Lines to return, exactly: from the line with "Section service." to the line with "match ProjectFromEvent event now with" in the entries below, both included.

..............................

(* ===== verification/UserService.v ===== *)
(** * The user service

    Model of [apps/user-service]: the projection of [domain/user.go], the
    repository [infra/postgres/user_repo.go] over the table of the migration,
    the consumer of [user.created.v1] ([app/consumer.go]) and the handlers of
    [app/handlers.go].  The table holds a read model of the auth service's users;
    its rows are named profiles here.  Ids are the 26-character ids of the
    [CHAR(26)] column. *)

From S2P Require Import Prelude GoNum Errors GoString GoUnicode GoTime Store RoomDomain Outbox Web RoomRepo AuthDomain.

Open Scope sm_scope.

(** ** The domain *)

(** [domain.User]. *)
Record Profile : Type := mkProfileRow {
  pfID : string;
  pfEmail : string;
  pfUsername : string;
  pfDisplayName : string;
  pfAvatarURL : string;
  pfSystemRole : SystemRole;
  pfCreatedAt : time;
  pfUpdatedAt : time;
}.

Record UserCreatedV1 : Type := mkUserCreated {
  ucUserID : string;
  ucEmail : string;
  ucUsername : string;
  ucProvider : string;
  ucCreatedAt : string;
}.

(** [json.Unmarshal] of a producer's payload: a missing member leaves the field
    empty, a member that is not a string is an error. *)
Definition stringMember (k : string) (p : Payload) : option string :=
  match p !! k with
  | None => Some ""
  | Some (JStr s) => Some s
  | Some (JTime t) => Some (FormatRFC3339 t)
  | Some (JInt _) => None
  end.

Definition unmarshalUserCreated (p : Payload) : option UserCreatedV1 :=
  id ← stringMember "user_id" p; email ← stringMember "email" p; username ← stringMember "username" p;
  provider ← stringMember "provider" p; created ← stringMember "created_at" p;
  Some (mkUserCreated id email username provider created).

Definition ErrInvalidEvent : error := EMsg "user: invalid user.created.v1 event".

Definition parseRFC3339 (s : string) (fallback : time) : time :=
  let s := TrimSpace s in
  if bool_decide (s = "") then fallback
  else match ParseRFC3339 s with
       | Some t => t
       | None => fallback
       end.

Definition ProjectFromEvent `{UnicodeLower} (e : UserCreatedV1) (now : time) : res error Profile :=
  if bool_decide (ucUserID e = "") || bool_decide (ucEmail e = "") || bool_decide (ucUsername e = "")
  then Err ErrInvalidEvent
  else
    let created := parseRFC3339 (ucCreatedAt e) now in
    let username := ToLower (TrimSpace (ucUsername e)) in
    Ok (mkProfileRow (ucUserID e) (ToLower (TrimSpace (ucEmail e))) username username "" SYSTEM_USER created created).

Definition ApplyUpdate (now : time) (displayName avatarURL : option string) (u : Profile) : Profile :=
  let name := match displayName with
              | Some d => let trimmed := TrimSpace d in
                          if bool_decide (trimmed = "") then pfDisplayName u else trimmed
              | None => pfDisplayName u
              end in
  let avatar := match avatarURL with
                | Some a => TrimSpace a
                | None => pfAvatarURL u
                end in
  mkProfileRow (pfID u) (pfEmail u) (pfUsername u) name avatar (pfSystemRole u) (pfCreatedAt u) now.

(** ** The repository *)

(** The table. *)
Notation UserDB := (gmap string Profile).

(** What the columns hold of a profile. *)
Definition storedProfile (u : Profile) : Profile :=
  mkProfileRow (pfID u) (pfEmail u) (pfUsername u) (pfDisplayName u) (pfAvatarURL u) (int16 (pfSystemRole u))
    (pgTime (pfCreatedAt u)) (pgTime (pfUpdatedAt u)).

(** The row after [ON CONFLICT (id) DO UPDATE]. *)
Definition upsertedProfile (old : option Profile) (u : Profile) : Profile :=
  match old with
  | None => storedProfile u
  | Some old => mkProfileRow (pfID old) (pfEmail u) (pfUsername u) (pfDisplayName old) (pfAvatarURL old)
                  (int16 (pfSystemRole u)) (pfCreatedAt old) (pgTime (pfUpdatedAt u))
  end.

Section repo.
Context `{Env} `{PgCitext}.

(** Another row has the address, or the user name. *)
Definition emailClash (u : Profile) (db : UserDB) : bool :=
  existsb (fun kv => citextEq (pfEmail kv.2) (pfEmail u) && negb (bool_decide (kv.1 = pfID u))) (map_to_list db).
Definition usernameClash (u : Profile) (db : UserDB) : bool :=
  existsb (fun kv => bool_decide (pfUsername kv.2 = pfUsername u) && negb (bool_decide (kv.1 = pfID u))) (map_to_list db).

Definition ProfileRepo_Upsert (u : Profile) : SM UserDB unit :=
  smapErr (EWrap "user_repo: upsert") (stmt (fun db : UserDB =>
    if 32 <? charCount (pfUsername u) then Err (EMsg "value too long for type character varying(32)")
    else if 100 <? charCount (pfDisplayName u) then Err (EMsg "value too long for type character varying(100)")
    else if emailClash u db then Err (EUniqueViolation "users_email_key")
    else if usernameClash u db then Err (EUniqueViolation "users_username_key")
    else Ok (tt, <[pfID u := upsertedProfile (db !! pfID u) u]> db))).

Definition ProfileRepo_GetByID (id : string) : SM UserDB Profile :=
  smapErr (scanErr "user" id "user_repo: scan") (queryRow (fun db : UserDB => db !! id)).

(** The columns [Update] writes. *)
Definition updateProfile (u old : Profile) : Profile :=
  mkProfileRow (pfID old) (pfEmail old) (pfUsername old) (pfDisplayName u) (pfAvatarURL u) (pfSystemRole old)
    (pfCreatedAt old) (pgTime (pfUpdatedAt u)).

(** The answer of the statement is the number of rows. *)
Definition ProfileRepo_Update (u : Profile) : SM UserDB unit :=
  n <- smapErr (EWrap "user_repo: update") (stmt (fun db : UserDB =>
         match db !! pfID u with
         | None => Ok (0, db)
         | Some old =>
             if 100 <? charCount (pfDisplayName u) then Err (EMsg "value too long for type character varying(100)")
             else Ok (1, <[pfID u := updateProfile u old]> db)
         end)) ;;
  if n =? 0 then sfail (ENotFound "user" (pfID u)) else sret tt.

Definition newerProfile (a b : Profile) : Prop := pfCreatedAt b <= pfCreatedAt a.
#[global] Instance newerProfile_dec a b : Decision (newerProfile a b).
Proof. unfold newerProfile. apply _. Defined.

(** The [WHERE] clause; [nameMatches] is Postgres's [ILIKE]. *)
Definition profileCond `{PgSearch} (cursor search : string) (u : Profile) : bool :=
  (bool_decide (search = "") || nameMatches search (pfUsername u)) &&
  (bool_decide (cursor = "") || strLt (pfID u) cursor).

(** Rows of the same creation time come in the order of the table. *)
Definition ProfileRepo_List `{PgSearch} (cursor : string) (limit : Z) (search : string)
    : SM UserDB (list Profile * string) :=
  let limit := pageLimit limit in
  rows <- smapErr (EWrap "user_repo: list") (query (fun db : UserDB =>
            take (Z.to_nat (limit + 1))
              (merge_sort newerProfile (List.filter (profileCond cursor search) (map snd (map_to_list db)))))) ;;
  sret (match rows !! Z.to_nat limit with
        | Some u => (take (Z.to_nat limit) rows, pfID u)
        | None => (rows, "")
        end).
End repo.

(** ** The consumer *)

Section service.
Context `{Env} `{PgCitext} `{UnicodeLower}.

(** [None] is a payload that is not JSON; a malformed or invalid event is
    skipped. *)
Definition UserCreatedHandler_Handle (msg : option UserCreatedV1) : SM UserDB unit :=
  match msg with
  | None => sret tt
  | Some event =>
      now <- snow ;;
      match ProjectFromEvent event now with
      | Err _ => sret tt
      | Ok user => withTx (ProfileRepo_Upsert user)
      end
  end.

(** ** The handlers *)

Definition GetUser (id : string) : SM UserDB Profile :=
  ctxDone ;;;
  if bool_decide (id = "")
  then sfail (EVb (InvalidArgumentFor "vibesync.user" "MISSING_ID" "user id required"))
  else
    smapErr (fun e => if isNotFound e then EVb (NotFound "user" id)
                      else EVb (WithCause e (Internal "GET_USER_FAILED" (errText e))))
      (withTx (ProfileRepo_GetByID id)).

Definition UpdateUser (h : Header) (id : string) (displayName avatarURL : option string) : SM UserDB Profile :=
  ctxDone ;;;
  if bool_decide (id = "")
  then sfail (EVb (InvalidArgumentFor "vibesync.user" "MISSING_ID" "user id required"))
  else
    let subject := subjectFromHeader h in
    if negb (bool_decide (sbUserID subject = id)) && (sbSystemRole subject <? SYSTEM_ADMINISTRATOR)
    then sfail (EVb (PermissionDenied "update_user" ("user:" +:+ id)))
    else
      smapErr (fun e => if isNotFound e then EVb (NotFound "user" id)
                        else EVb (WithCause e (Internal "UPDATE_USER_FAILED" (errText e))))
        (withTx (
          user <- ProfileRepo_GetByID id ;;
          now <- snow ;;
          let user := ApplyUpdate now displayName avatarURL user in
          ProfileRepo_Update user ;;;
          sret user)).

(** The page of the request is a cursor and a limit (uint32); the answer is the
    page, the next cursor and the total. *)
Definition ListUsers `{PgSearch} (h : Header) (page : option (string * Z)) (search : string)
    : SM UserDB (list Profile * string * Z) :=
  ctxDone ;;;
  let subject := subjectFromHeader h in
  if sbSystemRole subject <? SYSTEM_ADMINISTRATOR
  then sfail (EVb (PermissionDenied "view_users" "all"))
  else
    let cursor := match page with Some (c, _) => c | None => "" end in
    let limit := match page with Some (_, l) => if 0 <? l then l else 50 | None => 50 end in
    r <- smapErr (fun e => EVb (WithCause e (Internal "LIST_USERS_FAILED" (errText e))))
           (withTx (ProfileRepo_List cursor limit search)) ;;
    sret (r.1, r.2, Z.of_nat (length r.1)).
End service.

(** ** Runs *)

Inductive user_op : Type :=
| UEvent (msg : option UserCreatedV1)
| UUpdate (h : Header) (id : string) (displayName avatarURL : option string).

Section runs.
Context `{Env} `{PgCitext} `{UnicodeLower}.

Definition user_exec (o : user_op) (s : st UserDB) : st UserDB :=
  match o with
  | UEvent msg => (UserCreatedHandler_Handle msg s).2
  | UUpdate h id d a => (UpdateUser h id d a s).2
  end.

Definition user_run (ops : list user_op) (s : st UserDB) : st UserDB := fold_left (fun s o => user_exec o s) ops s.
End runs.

..............................

### Answer
Section service.
Context `{Env} `{PgCitext} `{UnicodeLower}.

(** [None] is a payload that is not JSON; a malformed or invalid event is
    skipped. *)
Definition UserCreatedHandler_Handle (msg : option UserCreatedV1) : SM UserDB unit :=
  match msg with
  | None => sret tt
  | Some event =>
      now <- snow ;;
      match ProjectFromEvent event now with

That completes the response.